== Data for review ==
(* ===== verification/PoolInvariant.v ===== *)
(** * The invariant of the parallel pool

    The states that the operations of ParallelPool.v reach from [New], as a
    step relation, and the invariant they keep.  Each step may visit the maps
    in an order of its own and sort with an algorithm of its own. *)

From S2P Require Import Prelude GoSort TxTypes Signers ParallelList PoolParts StateInterface.
From S2P Require Import ParallelPool PoolBatches.

Lemma concat_perm {A} (l k : list (list A)) : l ≡ₚ k → concat l ≡ₚ concat k.
Proof.
  induction 1; simpl; [done|by f_equiv| |by etrans].
  rewrite !app_assoc. f_equiv. apply Permutation_app_comm.
Qed.

Section Invariant.
Context {St : Type} `{AccountState St}.
Context (types_Sender : Transaction → result signer_error Address).
Context (PriceLimit : Z).
Context (IntrinsicGas : bytes → AccessList → bool → bool → option Z).
Context (isShanghai : bool).
Context (StateAt : Hash → option St).
(** The transactions offered to the pool; their hashes do not collide. *)
Context (known : Transaction → Prop).

Abbreviation add_ clock p tx local :=
  (add types_Sender PriceLimit IntrinsicGas isShanghai clock p tx local).

(** ** The step relation *)

Inductive pool_step : ParallelPool St → ParallelPool St → Prop :=
  | step_Process (MR : MapRange) (SO : Sorter) clock p tx local :
      known tx →
      pool_step p (Process types_Sender PriceLimit IntrinsicGas isShanghai clock p tx local).1
  | step_Add (MR : MapRange) (SO : Sorter) clock p txs local :
      Forall known txs →
      pool_step p (Add types_Sender PriceLimit IntrinsicGas isShanghai clock p txs local).1
  | step_Reset p newHead : pool_step p (Reset StateAt p newHead)
  | step_Clear p : pool_step p (Clear p)
  | step_SetBatchSize (MR : MapRange) clock p size : pool_step p (SetBatchSize clock p size)
  | step_ExecuteBatch head completion p batch :
      completion ≡ₚ Transactions batch →
      pool_step p (ExecuteBatch types_Sender StateAt head completion p batch).1.

Definition reachable (p : ParallelPool St) : Prop :=
  ∃ current managed, rtc pool_step (New current managed newParallelPricedList) p.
===
* Instructions to follow
From the data above, count the lines where "Context" occurs and give that figure and nothing else.

* Output of the exercise
7